However controversial the subject may be, and however much some people may wish that we did not have this obligation, I believe that the majority of people in this country would wish to see us honour our obligations, and to do so generously, and not meanly. I believe that we have done that, but I feel that in making these decisions I have a responsibility not to put on people obligations which we do not have, or which other people have to a greater extent than we do.

It is easy to plead the case of one particular family, but I have to bear in mind, as does anyone who holds my office, the danger of setting a precedent and opening a door through which, if I were not careful, many more passport holders could come. I want to be as compassionate as I can, but I must bear that double consideration in mind.

Mr. Deedes

Can my right hon. Friend give the House any information about the airlines which might have been involved, as I understood there was a clear understanding between the airlines about this traffic? Secondly, can my right hon. Friend confirm that under the new rules under the Immigration Act married women and dependants may be discouraged from coming to this country in advance of the head of the household? Thirdly, has my right hon. Friend considered how helpful the Government of India might be about this if they were consulted in the right way?

Mr. Carr

On the first point, I have from the beginning of this crisis caused by President Amin's actions been in close touch with the airlines. On the whole they have been helpful, but it is a difficult situation. Anybody can get on an aeroplane if he has a ticket from Uganda. He need not fly straight to this country but can fly elsewhere and then come here, and even though the airlines are co-operating to the full—and on the whole all of them are doing so most of the time, and as far as they are aware of what is happening are prepared to co-operate—some people get through who should not.

On the second point, there would be no change. It is normal practice that wives, children and dependants cannot precede the head of the household. In this case we allowed some wives and children to precede the heads of their households who were not entitled to come here, but on the understanding—not general, but specifically conveyed to both wives and husbands—that when they wished to be reunited it would have to be in a country other than this one.

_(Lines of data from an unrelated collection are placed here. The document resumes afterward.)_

Definition M (E S A : Type) : Type := S → outcome E A * S.

Section Monad.
Context {E S : Type}.

Definition ret {A} (a : A) : M E S A := λ s, (Ok a, s).
Definition bind {A B} (m : M E S A) (f : A → M E S B) : M E S B :=
  λ s, match m s with
       | (Ok a, s') => f a s'
       | (Raise e, s') => (Raise e, s')
       end.
Definition raise {A} (e : E) : M E S A := λ s, (Raise e, s).
Definition get : M E S S := λ s, (Ok s, s).
Definition gets {A} (f : S → A) : M E S A := λ s, (Ok (f s), s).
Definition put (s : S) : M E S unit := λ _, (Ok tt, s).
Definition modify (f : S → S) : M E S unit := λ s, (Ok tt, f s).

(** [try: m  except: h]; the handler decides from the exception, [None]
    meaning that no [except] clause matches. *)
Definition try_except {A} (m : M E S A) (h : E → option (M E S A)) : M E S A :=
  λ s, match m s with
       | (Ok a, s') => (Ok a, s')
       | (Raise e, s') =>
           match h e with
           | Some k => k s'
           | None => (Raise e, s')
           end
       end.

(** [try: m  finally: k]; an exception of [k] replaces that of [m]. *)
Definition try_finally {A} (m : M E S A) (k : M E S unit) : M E S A :=
  λ s, match m s with
       | (o, s') => match k s' with
                    | (Ok _, s'') => (o, s'')
                    | (Raise e, s'') => (Raise e, s'')
                    end
       end.

(** [if c: raise e] *)
Definition raise_if (c : bool) (e : E) : M E S unit :=
  if c then raise e else ret tt.

Definition of_option {A} (o : option A) (e : E) : M E S A :=
  match o with Some a => ret a | None => raise e end.

(** [for x in xs: f(x)] *)
Fixpoint for_each {X} (f : X → M E S unit) (xs : list X) : M E S unit :=
  match xs with
  | [] => ret tt
  | x :: xs' => bind (f x) (λ _, for_each f xs')
  end.

(** [\[f(x) for x in xs\]] *)
Fixpoint map_m {X Y} (f : X → M E S Y) (xs : list X) : M E S (list Y) :=
  match xs with
  | [] => ret []
  | x :: xs' => bind (f x) (λ y, bind (map_m f xs') (λ ys, ret (y :: ys)))
  end.
End Monad.

Notation "'let!' x := m 'in' k" := (bind m (λ x, k))
  (at level 10, x name, m at level 100, k at level 200) : py_scope.
Notation "'let!' ' p := m 'in' k" := (bind m (λ x, match x with p => k end))
  (at level 10, p pattern, m at level 100, k at level 200) : py_scope.
Notation "m ;;; k" := (bind m (λ _, k))
  (at level 100, right associativity) : py_scope.
Open Scope py_scope.

(** Running a computation of a component inside the state of its owner. *)
Definition zoom {E S T A} (prj : S → T) (inj : T → S → S) (m : M E T A) : M E S A :=
  λ s, match m (prj s) with (o, t) => (o, inj t s) end.

(** Inversion lemmas, one per construct (used by [run_inv]). *)
Section Inversion.
Context {E S : Type}.

Lemma bind_Ok {A B} (m : M E S A) (f : A → M E S B) s b s' :
  bind m f s = (Ok b, s') ↔ ∃ a s1, m s = (Ok a, s1) ∧ f a s1 = (Ok b, s').
Proof.
  unfold bind. destruct (m s) as [[a|e] s1] eqn:Hm; split; naive_solver.
Qed.

Lemma bind_Raise {A B} (m : M E S A) (f : A → M E S B) s e s' :
  bind m f s = (Raise e, s') ↔
  m s = (Raise e, s') ∨ ∃ a s1, m s = (Ok a, s1) ∧ f a s1 = (Raise e, s').
Proof.
  unfold bind. destruct (m s) as [[a|e1] s1] eqn:Hm; split; naive_solver.
Qed.

Lemma bind_ret {A B} (a : A) (f : A → M E S B) s : bind (ret a) f s = f a s.
Proof. done. Qed.

Lemma bind_eq {A B} (m : M E S A) (f : A → M E S B) s a s1 :
  m s = (Ok a, s1) → bind m f s = f a s1.
Proof. unfold bind. by intros ->. Qed.

Lemma bind_err {A B} (m : M E S A) (f : A → M E S B) s e s1 :
  m s = (Raise e, s1) → bind m f s = (Raise e, s1).
Proof. unfold bind. by intros ->. Qed.

Lemma bind_ext {A B} (m : M E S A) (f g : A → M E S B) s :
  (∀ a s', f a s' = g a s') → bind m f s = bind m g s.
Proof. intros Hf. unfold bind. by destruct (m s) as [[a|e] s1]. Qed.

Lemma bind_assoc {A B C} (m : M E S A) (f : A → M E S B) (g : B → M E S C) s :
  bind (bind m f) g s = bind m (λ a, bind (f a) g) s.
Proof. unfold bind. by destruct (m s) as [[a|e] s1]. Qed.

Lemma bind_get {B} (f : S → M E S B) s : bind get f s = f s s.
Proof. done. Qed.

Lemma bind_gets {A B} (g : S → A) (f : A → M E S B) s : bind (gets g) f s = f (g s) s.
Proof. done. Qed.

Lemma bind_put {B} s' (f : unit → M E S B) s : bind (put s') f s = f tt s'.
Proof. done. Qed.

Lemma bind_modify {B} g (f : unit → M E S B) s : bind (modify g) f s = f tt (g s).
Proof. done. Qed.

Lemma bind_raise {A B} e (f : A → M E S B) s : bind (raise e) f s = (Raise e, s).
Proof. done. Qed.

Lemma for_each_ext {X} (f g : X → M E S unit) xs s :
  (∀ x s, x ∈ xs → f x s = g x s) → for_each f xs s = for_each g xs s.
Proof.
  revert s. induction xs as [|x xs IH]; intros s Hfg; [done|]. cbn [for_each]. unfold bind.
  rewrite (Hfg x s) by left. destruct (g x s) as [[u|e] s1]; [|done].
  apply IH. intros y s2 Hy. apply Hfg. by right.
Qed.

Lemma for_each_raise_if {X} (c : X → bool) (e : E) xs (s : S) :
  for_each (λ x, raise_if (c x) e) xs s = (if existsb c xs then Raise e else Ok tt, s).
Proof.
  induction xs as [|x xs IH]; [done|]. cbn [for_each existsb]. unfold raise_if at 1.
  destruct (c x); [done|]. by rewrite bind_ret.
Qed.

Lemma map_m_pure {X Y} (f : X → M E S Y) (g : X → Y) xs s :
  (∀ x, x ∈ xs → f x s = (Ok (g x), s)) → map_m f xs s = (Ok (g <$> xs), s).
Proof.
  induction xs as [|x xs IH]; intros Hf; [done|]. cbn [map_m]. unfold bind at 1.
  rewrite (Hf x) by by left. unfold bind. by rewrite IH by (intros y Hy; apply Hf; by right).
Qed.

(** The first element that has no value decides. *)
Lemma map_m_option {X Y} (f : X → M E S Y) (g : X → option Y) (e : E) xs s :
  (∀ x, x ∈ xs → f x s = (match g x with Some y => Ok y | None => Raise e end, s)) →
  map_m f xs s = (match mapM g xs with Some ys => Ok ys | None => Raise e end, s).
Proof.
  induction xs as [|x xs IH]; intros Hf; [done|]. cbn [map_m]. unfold bind at 1.
  rewrite (Hf x) by by left. cbn. destruct (g x) as [y|]; [|done].
  unfold bind. rewrite IH by (intros z Hz; apply Hf; by right). cbn. by destruct (mapM g xs).
Qed.

Lemma for_each_app {X} (f : X → M E S unit) xs ys s :
  for_each f (xs ++ ys) s = bind (for_each f xs) (λ _, for_each f ys) s.
Proof.
  revert s. induction xs as [|x xs IH]; intros s; [done|].
  simpl. rewrite bind_assoc. unfold bind.
  destruct (f x s) as [[u|e] s1]; [apply IH|done].
Qed.
End Inversion.

(** ** A small program logic

    [hoare P m Q X]: started in a state satisfying [P], [m] either returns [a]
    in a state satisfying [Q a] or raises [e] in a state satisfying [X e]. *)
Definition hoare {E S A} (P : S → Prop) (m : M E S A)
    (Q : A → S → Prop) (X : E → S → Prop) : Prop :=
  ∀ s, P s → match m s with
             | (Ok a, s') => Q a s'
             | (Raise e, s') => X e s'
             end.

(** [preserves I m]: [m] keeps [I], whatever its outcome. *)
Definition preserves {E S A} (I : S → Prop) (m : M E S A) : Prop :=
  hoare I m (λ _, I) (λ _, I).

Create HintDb py.

Section Logic.
Context {E S : Type}.
Implicit Types P I : S → Prop.

Lemma hoare_ret {A} P (a : A) X : hoare (E:=E) P (ret a) (λ b s, b = a ∧ P s) X.
Proof. by intros s H. Qed.

Lemma hoare_bind {A B} P (m : M E S A) (f : A → M E S B) R Q X :
  hoare P m R X → (∀ a, hoare (R a) (f a) Q X) → hoare P (bind m f) Q X.
Proof.
  intros Hm Hf s HP. specialize (Hm s HP). unfold bind.
  destruct (m s) as [[a|e] s1]; [exact (Hf a s1 Hm)|done].
Qed.

Lemma hoare_conseq {A} P P' (m : M E S A) Q Q' X X' :
  hoare P m Q X → (∀ s, P' s → P s) → (∀ a s, Q a s → Q' a s) →
  (∀ e s, X e s → X' e s) → hoare P' m Q' X'.
Proof.
  intros Hm HP HQ HX s H. specialize (Hm s (HP s H)).
  destruct (m s) as [[a|e] s1]; auto.
Qed.

Lemma hoare_frame {A} P I (m : M E S A) Q X :
  hoare P m Q X → preserves I m →
  hoare (λ s, P s ∧ I s) m (λ a s, Q a s ∧ I s) (λ e s, X e s ∧ I s).
Proof.
  intros Hm Hi s [HP HI]. specialize (Hm s HP). specialize (Hi s HI).
  destruct (m s) as [[a|e] s1]; auto.
Qed.

Lemma preserves_ret_bind {A B} I a (f : A → M E S B) : preserves I (f a) → preserves I (bind (ret a) f).
Proof. done. Qed.
Lemma all_nodes_parents_first t l1 d l2 :
  Forall linked t → Forall (λ p, parent_uuid (Node.data p) = None) t →
  all_nodes t = l1 ++ d :: l2 →
  parent_uuid d = None ∨ ∃ pu, parent_uuid d = Some pu ∧ pu ∈ uuid <$> l1.
Proof.
  intros Hl Hr. revert l1. induction t as [|p t IH]; intros l1 Heq; [by destruct l1|].
  apply Forall_cons in Hl as [Hp Hl], Hr as [Hpr Hr]. unfold all_nodes in Heq. simpl in Heq.
  apply app_eq_app in Heq as (m & [[Hn Hm]|[Hn Hm]]).
  - destruct m as [|d' m].
    + simpl in Hm. rewrite app_nil_r in Hn. subst l1.
      destruct (IH Hl Hr []) as [|(pu & _ & Hin)]; [done|by left|set_solver].
    + injection Hm as -> Hm.
      destruct (nodes_parents_first _ _ _ _ Hp Hn) as [[-> ->]|]; [by left|by right].
  - destruct (IH Hl Hr m Hm) as [|(pu & Hpu & Hin)]; [by left|right].
    exists pu. split; [done|]. subst. rewrite fmap_app. set_solver.
Qed.

(** [get_provider_uuids] without argument lists every provider of the tree
    exactly once, and each provider after its parent. *)
Theorem get_provider_uuids_parents_first is_uuid t :
  wf is_uuid t →
  ∃ us, Tree.get_provider_uuids None t = (Ok us, t) ∧ NoDup us ∧
    list_to_set us = dom (flat t) ∧
    ∀ l1 u l2 d pu, us = l1 ++ u :: l2 → flat t !! u = Some d →
      parent_uuid d = Some pu → pu ∈ l1.
Proof.
  intros Hwf. exists (all_uuids t).
  assert (flat_map Node.get_provider_uuids t = all_uuids t) as Heq.
  { unfold all_uuids, all_nodes. clear Hwf. induction t as [|p t IH]; [done|].
    simpl. by rewrite get_provider_uuids_nodes, fmap_app, IH. }
  split_and!; [by unfold Tree.get_provider_uuids, gets; rewrite Heq|apply Hwf|
    by rewrite flat_dom|].
  clear Heq. intros l1 u l2 d pu Heq Hd Hpu. unfold all_uuids in Heq.
  apply fmap_app_inv in Heq as (n1 & n2 & -> & Hn2 & Hall).
  apply symmetry, fmap_cons_inv in Hn2 as (d' & n2' & -> & _ & ->).
  assert (flat t !! uuid d' = Some d') as Hd'.
  { apply flat_lookup; [apply Hwf|]. rewrite Hall. set_solver. }
  rewrite Hd in Hd'. injection Hd' as <-.
  destruct (all_nodes_parents_first t n1 d n2') as [|(pu' & Hpu' & Hin')];
    [apply Hwf..|done|congruence|]. congruence.
Qed.

(** ** Concrete trees *)

Definition uuid_like (s : string) : bool := Nat.eqb (String.length s) 36.

Definition u_root : string := "5d1d4b1e-8a0c-4b1c-9c55-0c9d3d2f9a01".
Definition u_numa0 : string := "5d1d4b1e-8a0c-4b1c-9c55-0c9d3d2f9a02".
Definition u_numa1 : string := "5d1d4b1e-8a0c-4b1c-9c55-0c9d3d2f9a03".
Definition u_share : string := "5d1d4b1e-8a0c-4b1c-9c55-0c9d3d2f9a04".

Definition entry (u n : string) (parent : option string) : pdict :=
  mkPdict (Some u) (Some n) (Some 0%Z) parent.

Definition disk_inv (total : Z) : inventory_t :=
  {[ "DISK_GB" := {[ "total" := Qc_of_Z total ]} ]}.

(** The tree of a host with one NUMA child. *)
Definition host_tree : list Provider :=
  (run_call (NewChild u_numa0 "numa0" "host" (Some u_numa0) (Some 1%Z))
     (run_call (NewRoot "host" u_root (Some 1%Z)) []).2).2.

Lemma host_tree_reachable : reachable uuid_like host_tree.
Proof.
  eapply (reach_step _ (run_call (NewRoot "host" u_root (Some 1%Z)) []).2
    (NewChild u_numa0 "numa0" "host" (Some u_numa0) (Some 1%Z))
    (Ok tt)); [|simpl; split_and!; [done..|by intros v [= <-]|done]|by vm_compute].
  eapply (reach_step _ [] (NewRoot "host" u_root (Some 1%Z)) (Ok tt));
    [constructor|done|by vm_compute].
Defined.

Lemma host_tree_wf : wf uuid_like host_tree.
Proof. by apply reachable_is_wf; [|apply host_tree_reachable]. Qed.

(** Replacing the host and its child, adding a second child (listed before its
    parent) and a sharing root. *)
Definition host_input : list pdict :=
  [entry u_numa1 "numa1" (Some u_root); entry u_numa0 "numa0" (Some u_root);
   entry u_root "host" None; entry u_share "share" None].

Definition host_rank (u : string) : nat := if decide (u = u_root) then 0 else 1.

Lemma host_tree_flat v d :
  flat host_tree !! v = Some d → v = u_root ∨ v = u_numa0.
Proof.
  intros Hd. apply flat_lookup in Hd as [Hin Hv]; [|apply host_tree_wf].
  revert Hin. subst v. vm_compute all_nodes.
  intros [->|[->|Hin]%elem_of_cons]%elem_of_cons; [by left|by right|by apply elem_of_nil in Hin].
Qed.

Lemma populate_is_union_witness :
  ∃ t', Tree.populate_from_iterable host_input host_tree = (Ok tt, t') ∧
    flat t' !! u_numa1 =
      Some (blank u_numa1 "numa1" (Some 0%Z) (Some u_root)).
Proof.
  destruct (populate_is_union uuid_like host_rank host_input host_tree)
    as (t' & Ht' & _ & Hf).
  - reflexivity.
  - exact host_tree_wf.
  - repeat constructor; eexists; (split_and!; [reflexivity|reflexivity| |]);
      try (by eexists); intros pu Hpu; vm_compute in Hpu; by simplify_eq.
  - intros kv pu Hkv Hpu _. vm_compute in Hkv.
    repeat (apply elem_of_cons in Hkv as [->|Hkv]; [vm_compute in Hpu; simplify_eq;
      vm_compute; lia|]). by apply elem_of_nil in Hkv.
  - intros kv pu Hkv Hpu. left. apply dhas_true. vm_compute in Hkv.
    repeat (apply elem_of_cons in Hkv as [->|Hkv]; [vm_compute in Hpu; simplify_eq;
      reflexivity|]). by apply elem_of_nil in Hkv.
  - intros v d u [->| ->]%host_tree_flat _ _; apply dhas_true; reflexivity.
  - exists t'. split; [exact Ht'|]. rewrite Hf. reflexivity.
Defined.
(** Releasing a claim undoes it: the status of every device is what it was
    before the claim, and the devices handed back to the pools are exactly the
    ones whose status the claim had changed. *)
Theorem claim_free_restores r cu s s1 :
  ok (devs s) → balanced (devs s) r → claim r cu s = (Ok tt, s1) →
  ∃ l s2, free r NoContainer s1 = (Ok l, s2) ∧
    (∀ x, status (devs s2 !!! x) = status (devs s !!! x)) ∧
    (∀ x, x ∈ l ↔ status (devs s1 !!! x) ≠ status (devs s !!! x)).
Proof.
  intros Hok Hbal Hrun. pose proof (claim_ok r cu s Hok) as Hok1.
  pose proof (claim_spec r cu s (ok_linked _ Hok)) as H. rewrite Hrun in H, Hok1.
  simpl in Hok1. destruct H as (Hst & Hvfs & Hpf & _ & _ & Hsh & Haft & _).
  pose proof (free_spec r s1 (ok_linked _ Hok1) (ok_ids _ Hok1)) as H.
  assert (status (devs s1 !!! r) = CLAIMED) as Hr1.
  { rewrite Haft. unfold after. by rewrite decide_True. }
  destruct (free r NoContainer s1) as [[l|e] s2];
    [|destruct H as (_ & _ & []); by left].
  destruct H as (_ & Hl & _ & _ & _ & Hst2 & _). exists l, s2. split; [done|].
  assert (∀ x, x ∈ l ↔ status (devs s1 !!! x) ≠ status (devs s !!! x)) as Hin; cycle 1.
  { split; [|done]. intros x. rewrite Hst2. case_decide as Hx.
    - apply Hin in Hx. rewrite Haft in Hx. unfold after, block_if_available in Hx.
      destruct (decide (x = r)) as [->|]; [done|].
      destruct (decide (related (devs s) r x)) as [Hrel|]; [|done].
      destruct (related_types _ _ _ (ok_linked _ Hok) Hrel) as [(Ht & _ & _ & Hc)|(Ht & _)].
      + specialize (Hvfs Ht x Hc). by apply list_elem_of_singleton in Hvfs.
      + rewrite Ht in Hx. by case_decide.
    - apply dec_stable. intros Hne. apply Hx, Hin. done. }
  intros x. rewrite Haft, Hl. destruct (Hsh r) as (Ht & Hp & Hc & _).
  unfold released. rewrite Ht, Hp, Hc, elem_of_app, list_elem_of_singleton.
  destruct (decide (x = r)) as [->|Hxr].
  { unfold after. rewrite decide_True by done. rewrite Hst. naive_solver. }
  destruct (dev_type (devs s !!! r)) eqn:Htr.
  - rewrite after_STANDARD by done. rewrite decide_False by done. set_solver.
  - rewrite after_PF by done. rewrite decide_False by done. case_decide as Hx; [|set_solver].
    specialize (Hvfs Htr x Hx). apply list_elem_of_singleton in Hvfs. rewrite Hvfs.
    naive_solver.
  - rewrite after_VF by done. rewrite decide_False by done.
    destruct (parent_device (devs s !!! r)) as [p|] eqn:Hpr; [|set_solver].
    assert (pf_released (devs s1) r p = true ↔ status (devs s !!! p) = AVAILABLE) as Hrel.
    { rewrite (Hbal p Htr Hpr), pf_released_spec.
      destruct (Hsh p) as (_ & _ & -> & _). apply forall_proper. intros v.
      split; intros H Hv Hne; specialize (H Hv Hne); revert H; rewrite Haft;
        rewrite after_VF by done; rewrite decide_False by done;
        (rewrite decide_False; [done|]); rewrite Hpr; intros [= ->];
        destruct (l_parent _ (ok_linked _ Hok) r v Htr Hpr) as [Hvt Hvc];
        destruct (l_child _ (ok_linked _ Hok) v v Hvt Hv); congruence. }
    unfold block_if_available.
    destruct (pf_released (devs s1) r p); case_decide as Hpx; simplify_eq.
    + rewrite decide_True by by apply Hrel. rewrite (proj1 Hrel eq_refl). set_solver.
    + set_solver.
    + rewrite decide_False; [set_solver|]. intros Ha. by apply Hrel in Ha.
    + set_solver.
Qed.

(** A claim reserves the device for its container: right after it, the
    allocation to that container succeeds, blocks the relatives and hands the
    container a copy of the device, while the allocation to any other container
    is refused and changes nothing. *)
Theorem claim_reserves r cu s s1 cu' :
  ok (devs s) → claim r cu s = (Ok tt, s1) →
  match allocate r cu' s1 with
  | (Ok _, s2) => cu' = cu ∧ status (devs s2 !!! r) = ALLOCATED ∧
      (∀ x, related (devs s) r x → status (devs s2 !!! x) = UNAVAILABLE) ∧
      pci_devices s2 !! cu = Some (default [] (pci_devices s !! cu) ++ [devs s2 !!! r])
  | (Raise e, s2) => cu' ≠ cu ∧ e = Zun PciDeviceInvalidOwner ∧ s2 = s1
  end.
Proof.
  intros Hok Hrun. pose proof (claim_ok r cu s Hok) as Hok1.
  pose proof (claim_spec r cu s (ok_linked _ Hok)) as H. rewrite Hrun in H, Hok1.
  simpl in Hok1. destruct H as (Hst & Hvfs & Hpf & Hpd & _ & Hsh & Haft & Hown).
  assert (status (devs s1 !!! r) = CLAIMED) as Hr1.
  { rewrite Haft. unfold after. by rewrite decide_True. }
  pose proof (allocate_spec r cu' s1 (ok_linked _ Hok1)) as H.
  destruct (allocate r cu' s1) as [[[]|e] s2] eqn:Halloc.
  - destruct H as (_ & Ho & _ & _ & _ & _ & Haft2 & _ & Hpd2).
    specialize (Ho Hr1). assert (cu' = cu) as -> by congruence.
    split_and!; [done| | |].
    + rewrite Haft2. unfold after. by rewrite decide_True.
    + intros x Hx. rewrite Haft2. unfold after. destruct (Hsh r) as (Ht & Hp & Hc & _).
      rewrite decide_False by (intros ->; by eapply related_irrefl; [apply Hok|]).
      rewrite decide_True by (unfold related in *; by rewrite Ht, Hp, Hc).
      by destruct (dev_type _).
    + rewrite Hpd2, lookup_insert_eq. by rewrite Hpd.
  - destruct H as (-> & _). destruct (decide (cu' = cu)) as [->|Hne].
    + exfalso. revert Halloc. unfold allocate, dev. steps. rewrite Hr1.
      unfold raise_if at 1. rewrite bool_decide_eq_false_2 by set_solver. steps.
      unfold check_owner. rewrite Hr1, bool_decide_eq_true_2 by done. steps.
      rewrite Hown. unfold getattr, of_option. steps. unfold raise_if at 1.
      rewrite bool_decide_eq_false_2 by naive_solver. steps.
      destruct (Hsh r) as (Ht & Hp & Hc & _). rewrite Ht, Hp, Hc.
      destruct (dev_type (devs s !!! r)) eqn:Htr; [done| |].
      * steps. rewrite (bind_eq _ _ _ _ _ (map_m_read (λ v, status (devs s1 !!! v)) _ _ _
          (λ v, eq_refl))).
        rewrite forallb_fmap. rewrite (proj2 (forallb_elem _ _)).
        { simpl. steps. by rewrite (bind_eq _ _ _ _ _ (bulk_run _ _ _)). }
        intros v Hv. apply bool_decide_eq_true. rewrite Haft, after_PF by done.
        rewrite (decide_True (P:=v ∈ _)) by done. case_decide; [|set_solver].
        subst. destruct (l_child _ (ok_linked _ Hok) r r Htr Hv). congruence.
      * destruct (parent_device (devs s !!! r)) as [p|] eqn:Hpr; [|done]. steps.
        specialize (Hpf p Htr Hpr). unfold raise_if.
        rewrite bool_decide_eq_false_2; [done|]. intros Hn. apply Hn.
        destruct (l_parent _ (ok_linked _ Hok) r p Htr Hpr) as [Hpt _].
        rewrite Haft, after_VF by done. rewrite decide_False by congruence.
        rewrite decide_True by done. unfold block_if_available, parent_ok_statuses in *.
        case_decide; [set_solver|done].
    + split_and!; [done| |done]. revert Halloc. unfold allocate, dev. steps. rewrite Hr1.
      unfold raise_if at 1. rewrite bool_decide_eq_false_2 by set_solver. steps.
      unfold check_owner. rewrite Hr1, bool_decide_eq_true_2 by done. steps.
      rewrite Hown. unfold getattr, of_option. steps. unfold raise_if at 1.
      rewrite bool_decide_eq_true_2 by naive_solver. steps. by intros [= <-].
Qed.

(** ** A network card with one PF and two VFs *)

Definition nic (i : option Z) (addr : string) (t : PciDeviceType) (parent : option nat)
    (children : list nat) : device :=
  mkDev i addr (Some "node1") addr "8086" "1520" t AVAILABLE None None None None ∅ (Some None)
    (if parent then Some "0000:81:00.0" else None) parent children ∅.

Definition card (ids : bool) : gmap nat device :=
  let i (n : Z) := if ids then Some n else None in
  <[ 0 := nic (i 1%Z) "0000:81:00.0" SRIOV_PF None [1; 2] ]>
  (<[ 1 := nic (i 2%Z) "0000:81:10.0" SRIOV_VF (Some 0) [] ]>
  (<[ 2 := nic (i 3%Z) "0000:81:10.2" SRIOV_VF (Some 0) [] ]> ∅)).

Definition card_objs (ids : bool) : objs := mkObjs (card ids) ∅ ∅.

Lemma card_cases (P : nat → device → Prop) :
  P 0 (card true !!! 0) → P 1 (card true !!! 1) → P 2 (card true !!! 2) →
  (∀ r, P r inhabitant) → ∀ r, P r (card true !!! r).
Proof.
  intros H0 H1 H2 Hr r. destruct r as [|[|[|r]]]; [done..|].
  unfold card. rewrite !lookup_total_insert_ne by lia. apply Hr.
Qed.

Lemma card_children p v :
  dev_type (card true !!! p) = SRIOV_PF → v ∈ child_devices (card true !!! p) →
  p = 0 ∧ (v = 1 ∨ v = 2).
Proof.
  apply (card_cases (λ p d, dev_type d = SRIOV_PF → v ∈ child_devices d →
    p = 0 ∧ (v = 1 ∨ v = 2))); try done.
  intros _. vm_compute child_devices. set_unfold. naive_solver.
Qed.

Lemma card_parent v p :
  dev_type (card true !!! v) = SRIOV_VF → parent_device (card true !!! v) = Some p →
  p = 0 ∧ (v = 1 ∨ v = 2).
Proof.
  apply (card_cases (λ v d, dev_type d = SRIOV_VF → parent_device d = Some p →
    p = 0 ∧ (v = 1 ∨ v = 2))); try done; vm_compute; naive_solver.
Qed.

Lemma card_available r : ¬ held (card true !!! r).
Proof. apply (card_cases (λ _ d, ¬ held d)); [| | |intros ?]; intros [H|H]; vm_compute in H; done. Qed.

Lemma card_ok : ok (card true).
Proof.
  split; [split|intros p Hp; split|split].
  - intros p v Hp Hv. by destruct (card_children p v Hp Hv) as [-> [-> | ->]].
  - intros v p Hv Hp. destruct (card_parent v p Hv Hp) as [-> [-> | ->]];
      (split; [done|]); vm_compute child_devices; set_solver.
  - intros v Hv. by destruct (card_children p v Hp Hv) as [-> [-> | ->]]; eexists.
  - intros v w Hv Hw. destruct (card_children p v Hp Hv) as [-> [-> | ->]],
      (card_children 0 w Hp Hw) as [_ [-> | ->]]; by vm_compute.
  - intros p v _ Hh _. by apply card_available in Hh.
  - intros v p _ Hh _. by apply card_available in Hh.
Qed.

Lemma pf_vf_exclusion_witness :
  ¬ (held (devs (run_ops [Claim 1 "c1"; Allocate 1 "c1"; Claim 0 "c2"] (card_objs true)) !!! 0) ∧
     held (devs (run_ops [Claim 1 "c1"; Allocate 1 "c1"; Claim 0 "c2"] (card_objs true)) !!! 1)).
Proof.
  apply (pf_vf_exclusion [Claim 1 "c1"; Allocate 1 "c1"; Claim 0 "c2"] (card_objs true) card_ok).
  - by vm_compute.
  - vm_compute. left.
Defined.

Lemma card_balanced : balanced (card true) 1.
Proof.
  intros p _. vm_compute. intros [= <-]. split; [|done].
  intros _ v Hv _. apply elem_of_cons in Hv as [->|Hv]; [done|].
  apply elem_of_cons in Hv as [->|Hv]; [done|]. by apply elem_of_nil in Hv.
Qed.

Lemma claim_free_restores_witness :
  ∃ l s2, free 1 NoContainer (claim 1 "c1" (card_objs true)).2 = (Ok l, s2) ∧
    status (devs s2 !!! 0) = AVAILABLE ∧ 0 ∈ l.
Proof.
  destruct (claim_free_restores 1 "c1" (card_objs true) (claim 1 "c1" (card_objs true)).2)
    as (l & s2 & Hfree & Hst & Hl); [exact card_ok|exact card_balanced|by vm_compute|].
  exists l, s2. split; [exact Hfree|]. split; [rewrite Hst; reflexivity|].
  apply Hl. by vm_compute.
Defined.

Lemma claim_reserves_witness :
  (allocate 1 "c2" (claim 1 "c1" (card_objs true)).2).1 = Raise (Zun PciDeviceInvalidOwner).
Proof.
  pose proof (claim_reserves 1 "c1" (card_objs true) (claim 1 "c1" (card_objs true)).2 "c2"
    card_ok ltac:(by vm_compute)) as H.
  destruct (allocate _ _ _) as [[[]|e] s2].
  - by destruct H as [[=] _].
  - destruct H as (_ & -> & _). reflexivity.
Defined.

On the third point, the Government of India have been co-operating. When I say that some of these people, before getting on the first plane to London, ought to realise that there are other countries in the world in which, because of ancestral connections, they would be willingly received, and that other countries might have a primary duty towards them, India is one of the countries that I have in mind.

Mr. David Steel

I welcome what the right hon. Gentleman said but would he enlarge on the sending back of the 10 Asians to Uganda? Were they sent back with express ministerial authority? Secondly, will the right hon. Gentleman confirm that the policy of deferring the return of the other Asians is to be maintained until he tells the House otherwise?

Mr. Carr

I assure the House that the 10 Asians were sent back with express ministerial authority. My hon. Friend the Under-Secretary of State is in direct charge of this from day to day. He sees every case, and consults me about difficult matters. I shall consider the second part of the hon. Gentlemen's question, but for the moment I am deferring returning any more Asians.

Mrs. Shirley Williams

The hon. Member for Roxburgh, Selkirk and Peebles (Mr. David Steel) has raised a basically critical point. May we at least ask the right hon. Gentleman to retain, if necessary in detention, any citizen who, if returned to Uganda, might be in danger of his life?

Mr. Carr

I give that assurance, and, as the hon. Lady probably knows, I can do that for up to 60 days. That allows a period for international consultation, and for going fully into each case.

Some of these cases which turn up at the courts are not as simple as they appear at first sight, and not as simple as some newspaper reports make them. There were, for example, the two orphans about whom I know a number of hon. Members have been particularly concerned. On the evidence given to the immigration officer, I am satisfied that he took the right decision. I do not criticise him. These two young people did not give precise and full information to the immigration officer about their circumstances. They claimed to be admitted as students. When it was found that no arrangements of any kind had been made for their studies, entry was refused. Had the full story been given, a different decision might have been taken to begin with.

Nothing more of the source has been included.